Simon has been enjoying Stephen Wolfram’s huge volume called A New Kind of Scienceand is generally growingly fascinated with Wolfram’s visionary ideas about the computational universe. We have been reading the 1500-page A New Kind of Science every night for several weeks now, Simon voraciously soaking up the behaviour of hundreds of simple programs like cellular automata.

Wolfram’s main message is that, contrary to our intuition, simple rules can result in complex and often seemingly random behaviour and since humanity now has the computer as a tool to study and simulate that behaviour, it could open a beautiful new alternative to the existing models used in science. According to Wolfram, we may soon realise that the mathematical models we are currently using, based on equations and constraints instead of simple rules, are merely a historical artefact. I’m amazed at how much this is in line with Simon’s own tentative thoughts he was sharing with me earlier this year, about how maths will be taken over by computer science and how algorithms are a more powerful tool than equations. When he came up with those ideas he hadn’t discovered Wolfram’s research and philosophy yet, he used to only know Wolfram as the creator of Wolfram Mathematica and the Wolfram language, both of which Simon greatly admires for being so advanced.

Last night, Simon was watching a TED talk Stephen Wolfram gave in 2010 about the possibilities of computing the much aspired theory of everything, but not in the traditional mathematical way. “It’s about the universe!” Simon whispered to me wide-eyed, when I came to the living room to fetch him. “Mom, and you know who was in the audience there?

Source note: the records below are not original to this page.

(** * Conversion engine of terraform-plugin-framework: internal/reflect and attr

    A shallow embedding of the reflection/binding helpers
    ([getStructTags], [isValidFieldName], [trueReflectValue]), of the
    capability-hook converters ([NewUnknownable], [FromUnknownable],
    [NewNullable], [FromNullable], [NewValueConverter], [FromValueCreator],
    [NewAttributeValue], [FromAttributeValue]), of the map converters
    ([Map], [FromMap]) and of [attr.ValueToTerraform], followed by the
    properties established about them.

    Go values are modelled the way package reflect shows them: a value is a
    type together with its data.  Calls through interfaces are recorded in a
    trace of events, and a panic of the Go runtime is an outcome of its own,
    distinct from every returned result. *)

From stdpp Require Import base decidable option list strings gmap.
From Stdlib Require Import ZArith Lia Ascii.

Set Warnings "-register-all".

Local Open Scope string_scope.
Local Open Scope list_scope.

(** ** Package reflect: kinds, types and values *)

Inductive Kind :=
  | KInvalid | KBool | KInt | KInt8 | KInt16 | KInt32 | KInt64
  | KUint | KUint8 | KUint16 | KUint32 | KUint64 | KUintptr
  | KFloat32 | KFloat64 | KComplex64 | KComplex128
  | KArray | KChan | KFunc | KInterface | KMap | KPtr | KSlice | KString
  | KStruct | KUnsafePointer.

#[global] Instance Kind_eq_dec : EqDecision Kind.
Proof. solve_decision. Defined.

(** A struct tag in the conventional [key:"value"] format, already split
    into its pairs. *)
Definition StructTag := list (string * string).

(** [reflect.Type].  A defined (named) type keeps its name and its
    underlying type; a struct type lists its fields in declaration order. *)
Inductive GoType :=
  | TBasic (k : Kind)
  | TDefined (name : string) (under : GoType)
  | TPtr (elem : GoType)
  | TSlice (elem : GoType)
  | TMap (key elem : GoType)
  | TStruct (fields : list StructField)
  | TInterface (methods : list string)
with StructField :=
  | mkStructField (Name PkgPath : string) (Tag : StructTag) (Type_ : GoType).

Definition field_Name (f : StructField) : string :=
  match f with mkStructField n _ _ _ => n end.
Definition field_PkgPath (f : StructField) : string :=
  match f with mkStructField _ p _ _ => p end.
Definition field_Tag (f : StructField) : StructTag :=
  match f with mkStructField _ _ t _ => t end.
Definition field_Type (f : StructField) : GoType :=
  match f with mkStructField _ _ _ t => t end.

Fixpoint GoType_eq_dec (a b : GoType) {struct a} : {a = b} + {a <> b}
with StructField_eq_dec (f g : StructField) {struct f} : {f = g} + {f <> g}.
Proof.
  - decide equality.
    + apply Kind_eq_dec.
    + apply String.string_dec.
    + apply (List.list_eq_dec StructField_eq_dec).
    + apply (List.list_eq_dec String.string_dec).
  - decide equality.
    + apply (List.list_eq_dec (fun x y : string * string => decide (x = y))).
    + apply String.string_dec.
    + apply String.string_dec.
Defined.

#[global] Instance GoType_eqdec : EqDecision GoType := GoType_eq_dec.

(** [StructTag.Get]: the value of the first pair with that key, the empty
    string when there is none. *)
Fixpoint Tag_Get (tag : StructTag) (key : string) : string :=
  match tag with
  | [] => ""
  | (k, v) :: rest => if String.eqb k key then v else Tag_Get rest key
  end.

Fixpoint underlying (t : GoType) : GoType :=
  match t with
  | TDefined _ u => underlying u
  | _ => t
  end.

(** [Type.Kind]. *)
Definition KindOf (t : GoType) : Kind :=
  match underlying t with
  | TBasic k => k
  | TDefined _ _ => KInvalid
  | TPtr _ => KPtr
  | TSlice _ => KSlice
  | TMap _ _ => KMap
  | TStruct _ => KStruct
  | TInterface _ => KInterface
  end.

(** [reflect.Value]: every value carries its type.  [VZero t] is the zero
    value of [t] ([reflect.Zero]): nil for a pointer, interface, map or
    slice type. *)
Inductive RValue :=
  | VZero (t : GoType)
  | VBool (t : GoType) (b : bool)
  | VInt (t : GoType) (z : Z)
  | VString (t : GoType) (s : string)
  | VPtr (t : GoType) (pointee : RValue)
  | VIface (t : GoType) (dynamic : RValue)
  | VMap (t : GoType) (entries : list (RValue * RValue))
  | VSlice (t : GoType) (elems : list RValue)
  | VStruct (t : GoType) (fields : list RValue).

(** [Value.Type]. *)
Definition rtype (v : RValue) : GoType :=
  match v with
  | VZero t | VBool t _ | VInt t _ | VString t _ | VPtr t _ | VIface t _
  | VMap t _ | VSlice t _ | VStruct t _ => t
  end.

(** [Value.Kind]. *)
Definition rkind (v : RValue) : Kind := KindOf (rtype v).

(** ** Outcomes: a returned result or a panic *)

Inductive Outcome (A : Type) :=
  | Ret (a : A)
  | Panic (msg : string).
Arguments Ret {A} a.
Arguments Panic {A} msg.

#[global] Instance Outcome_ret : MRet Outcome := fun A a => Ret a.
#[global] Instance Outcome_bind : MBind Outcome := fun A B f m =>
  match m with
  | Ret a => f a
  | Panic msg => Panic msg
  end.

(** trueReflectValue returns the reflect.Value for `in` after derefencing
    all the pointers and unwrapping all the interfaces.  [val] is
    [reflect.ValueOf(in)], the first thing the function computes.  The loop
    has no validity check: [Elem] of a nil pointer or interface is the zero
    Value, on which [Type] panics. *)
Fixpoint trueReflectValue (val : RValue) : Outcome RValue :=
  match rkind val with
  | KInterface | KPtr =>
      match val with
      | VPtr _ inner | VIface _ inner => trueReflectValue inner
      | _ => Panic "reflect: call of reflect.Value.Type on zero Value"
      end
  | _ => Ret val
  end.

(** [Type.Elem] of a map, pointer or slice type (nothing for other types). *)
Definition Type_Elem (t : GoType) : option GoType :=
  match underlying t with
  | TMap _ e => Some e
  | TPtr e | TSlice e => Some e
  | _ => None
  end.

(** [Value.IsNil]; it panics unless the kind can hold nil. *)
Definition IsNil (v : RValue) : Outcome bool :=
  match rkind v with
  | KChan | KFunc | KInterface | KMap | KPtr | KSlice | KUnsafePointer =>
      Ret (match v with VZero _ => true | _ => false end)
  | _ => Panic "reflect: call of reflect.Value.IsNil on non-nillable Value"
  end.

(** [Value.MapKeys] and [Value.MapIndex]; the entries of a [VMap] are
    listed in the order in which the runtime yields them. *)
Definition MapEntries (v : RValue) : Outcome (list (RValue * RValue)) :=
  match rkind v with
  | KMap => Ret (match v with VMap _ es => es | _ => [] end)
  | _ => Panic "reflect: call of reflect.Value.MapKeys on non-map Value"
  end.

(** [Value.String] of a key of kind String. *)
Definition Value_String (v : RValue) : string :=
  match v with
  | VString _ s => s
  | _ => ""
  end.

(** The type [reflect.Value] itself: a struct of package reflect, none of
    whose fields is exported. *)
Definition reflect_Value : GoType :=
  TDefined "reflect.Value"
    (TStruct [mkStructField "typ" "reflect" [] (TPtr (TDefined "reflect.rtype" (TStruct [])));
              mkStructField "ptr" "reflect" [] (TBasic KUnsafePointer);
              mkStructField "flag" "reflect" [] (TDefined "reflect.flag" (TBasic KUintptr))]).

(** [reflect.ValueOf(in)] for an [in] that holds a reflect.Value [v].  A
    reflect.Value handed over where an [interface{}] is expected is boxed
    as the struct it is, and ValueOf describes that struct: its type is
    [reflect.Value] and its kind Struct, whatever [v] describes.  [v]
    stands for the contents of the struct. *)
Definition ValueOf_reflectValue (v : RValue) : RValue :=
  VStruct reflect_Value [v].

(** ** Package tftypes: paths, types and raw transport values *)

Inductive Step :=
  | AttributeName (name : string)
  | ElementKeyString (key : string)
  | ElementKeyInt (idx : Z).

#[global] Instance Step_eq_dec : EqDecision Step.
Proof. solve_decision. Defined.

(** [*tftypes.AttributePath]: the steps from the root; extending a path
    leaves the original as it was. *)
Definition Path := list Step.

Definition WithAttributeName (p : Path) (name : string) : Path := p ++ [AttributeName name].
Definition WithElementKeyString (p : Path) (key : string) : Path := p ++ [ElementKeyString key].

(** An error is known by its message ([err.Error]). *)
Definition GoError := string.

(** [tftypes.AttributePathError], what [path.NewError] and [path.NewErrorf]
    build. *)
Record AttributePathError := { err_Path : Path; err_msg : string }.

Inductive TfType :=
  | TfString | TfNumber | TfBool | TfDynamicPseudoType
  | TfList (elem : TfType)
  | TfSet (elem : TfType)
  | TfMap (elem : TfType)
  | TfTuple (elems : list TfType)
  | TfObject (attrs : list (string * TfType)).

(** The payload of a raw value, which is also what [ToTerraformValue] hands
    back: nil (null), the unknown marker, or concrete data.  A number is a
    [big.Float], mantissa and binary exponent. *)
Inductive Raw :=
  | RawNil
  | RawUnknown
  | RawString (s : string)
  | RawNumber (mant expo : Z)
  | RawBool (b : bool)
  | RawList (elems : list TfValue)
  | RawMap (entries : list (string * TfValue))
with TfValue :=
  | MkTfValue (typ : option TfType) (value : Raw).

Definition tf_typ (v : TfValue) : option TfType := match v with MkTfValue t _ => t end.
Definition tf_value (v : TfValue) : Raw := match v with MkTfValue _ r => r end.

(** [tftypes.Value{}]. *)
Definition zeroTfValue : TfValue := MkTfValue None RawNil.

(** [Value.IsKnown] and [Value.IsNull]. *)
Definition IsKnown (v : TfValue) : bool :=
  match tf_value v with RawUnknown => false | _ => true end.
Definition IsNull (v : TfValue) : bool :=
  match tf_value v with RawNil => true | _ => false end.

(** [t.Is(tftypes.Map{})]. *)
Definition Is_Map (t : TfType) : bool :=
  match t with TfMap _ => true | _ => false end.

(** [val.As(&values)] for [values] a [map[string]tftypes.Value]: an unknown
    value cannot be unmarshalled, a null one gives the empty map. *)
Definition As_map (v : TfValue) : list (string * TfValue) + GoError :=
  match tf_value v with
  | RawUnknown => inr "unmarshaling unknown values is not supported"
  | RawNil => inl []
  | RawMap es => inl es
  | _ => inr "can't unmarshal into *map[string]tftypes.Value, expected map[string]tftypes.Value"
  end.

(** [tfElems[key] = v] on a [map[string]tftypes.Value]. *)
Definition tfmap_set (m : list (string * TfValue)) (key : string) (v : TfValue) :
    list (string * TfValue) :=
  List.filter (fun e => negb (String.eqb (fst e) key)) m ++ [(key, v)].

(** ** Packages diag and attr

    A diagnostic of package reflect carries the schema type it complains
    about, a type's validation hook returns diagnostics, and a value knows
    its type: the three are defined together. *)

Inductive Severity := SeverityError | SeverityWarning.

#[global] Instance Severity_eq_dec : EqDecision Severity.
Proof. solve_decision. Defined.

(** Modelled from the spec: package diag is not among the sources.  A
    Diagnostic is {severity, summary, detail, optional Path}; the four
    generic constructors are the ones package reflect builds through
    [diag.NewAttributeErrorDiagnostic] and [diags.AddAttributeError].
    [DiagIntoIncompatibleType] and [DiagNewAttributeValueIntoWrongType] are
    the two diagnostics declared in internal/reflect/diags.go.

    [attr.Type]: [Validate] is present when the type implements
    [attr.TypeWithValidate], [ElementType] when it implements
    [attr.TypeWithElementType]; [type_goType] is its dynamic Go type.
    [attr.Value]: [value_repr] is the Go value behind the interface. *)
Inductive Diagnostic :=
  | AttributeErrorDiagnostic (path : Path) (summary detail : string)
  | AttributeWarningDiagnostic (path : Path) (summary detail : string)
  | ErrorDiagnostic (summary detail : string)
  | WarningDiagnostic (summary detail : string)
  | DiagIntoIncompatibleType (Val : TfValue) (TargetType : GoType)
      (AttrPath : Path) (Err : GoError)
  | DiagNewAttributeValueIntoWrongType (ValType : option GoType)
      (TargetType : GoType) (SchemaType : AttrType) (AttrPath : Path)
with AttrType :=
  | MkAttrType (type_goType : GoType)
      (TerraformType : TfType)
      (ValueFromTerraform : TfValue -> option AttrValue * option GoError)
      (Validate : option (TfValue -> Path -> list Diagnostic))
      (ElementType : option AttrType)
with AttrValue :=
  | MkAttrValue (value_repr : RValue)
      (Type_of : AttrType)
      (ToTerraformValue : Raw * option GoError).

Definition type_goType (t : AttrType) : GoType :=
  match t with MkAttrType g _ _ _ _ => g end.
Definition TerraformType (t : AttrType) : TfType :=
  match t with MkAttrType _ tf _ _ _ => tf end.
Definition ValueFromTerraform (t : AttrType) : TfValue -> option AttrValue * option GoError :=
  match t with MkAttrType _ _ f _ _ => f end.
Definition Validate (t : AttrType) : option (TfValue -> Path -> list Diagnostic) :=
  match t with MkAttrType _ _ _ v _ => v end.
Definition ElementType (t : AttrType) : option AttrType :=
  match t with MkAttrType _ _ _ _ e => e end.

Definition value_repr (v : AttrValue) : RValue :=
  match v with MkAttrValue r _ _ => r end.
Definition Type_of (v : AttrValue) : AttrType :=
  match v with MkAttrValue _ t _ => t end.
Definition ToTerraformValue (v : AttrValue) : Raw * option GoError :=
  match v with MkAttrValue _ _ r => r end.

Definition Diagnostics := list Diagnostic.

Definition diag_Severity (d : Diagnostic) : Severity :=
  match d with
  | AttributeErrorDiagnostic _ _ _ | ErrorDiagnostic _ _ => SeverityError
  | AttributeWarningDiagnostic _ _ _ | WarningDiagnostic _ _ => SeverityWarning
  | DiagIntoIncompatibleType _ _ _ _ => SeverityError
  | DiagNewAttributeValueIntoWrongType _ _ _ _ => SeverityError
  end.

Benoit Mandelbrot!” (Simon knows Mandelbrot died the same year, he is intrigued by the fact that his and Mandelbrot’s lifetimes have actually overlapped by one year).

We have been informed by the World Science Scholars program that Stephen Wolfram will be one of the professors preparing a course for this year’s scholars cohort, so Simon will have the unique experience of taking that course and engaging in a live session with Stephen Wolfram. It is breathtaking, a chance to connect with someone who is much older, renowned and accomplished, and at the same time so like-minded, a soulmate.

Inspired by reading Stephen Wolfram, Simon has revisited the world of cellular automata and Turing machines, and created a few beautiful Langton’s Ants:

Take any real number and call it x. Then plug it into the equation f(x) = 1 + 1/x and keep doing it many times in a row, plugging the result back into the equation.

At some point you will see that you arrive at a value that will become stable and not change anymore. And that value will be… φ, the golden ratio!

But this equation also has another answer, -1/φ. If you plug that value into the equation, it will be the same, too. The real magic happens once you have rounded the -1/φ down (or up), i.e. once what you plug into the equation is no longer exactly -1/φ. What happens is that, if you keep going, you will eventually reach… φ as your answer!

Simon saw this interesting fact in a video by 3Blue1Brown and then came up with a proof as to why it happens.

Simon has written a code in Python that generates primes using the finite list from Euclid’s proof that there are infinitely many primes. “Starting with one prime (2) the code uses the finite list to generate a couple more numbers that aren’t in the list but are primes. It may not even get to all the primes in the long run!” There is only one problem with Simon’s algorithm…

Simon has written down Euclid’s proof in his own words first https://imgur.com/ML2tI6n and then decided to program it in Python.

This amazing sentence is generated by a Markov Text-Generation Algorithm. What is a Markov Algorithm? Simply put, it generates the rules from a source text, and it generates a new text that also follows those rules. The rules are often called the Markov Blanket, and the new text is also called the Markov Chain. OK, how does this all work?

Let’s take an example: let’s consider the source text to be “Hello, world!”. Then we pick a number called the order. The higher the number, the more sense the text makes. We’ll pick 1 for the first examples, we’ll examine what happens with higher numbers later.

Then we generate the Markov Blanket. This is a deterministic process. We start from the beginning: “H”. So we put H in our Markov Blanket. Then we come across “e”. So we put e in our Markov Blanket, but to specify that it’s next from H, we connect H to e by an arrow. Then we stumble on “l”. So we put l in our Markov Blanket, but again, to specify that it’s next from e, we connect e to l by an arrow.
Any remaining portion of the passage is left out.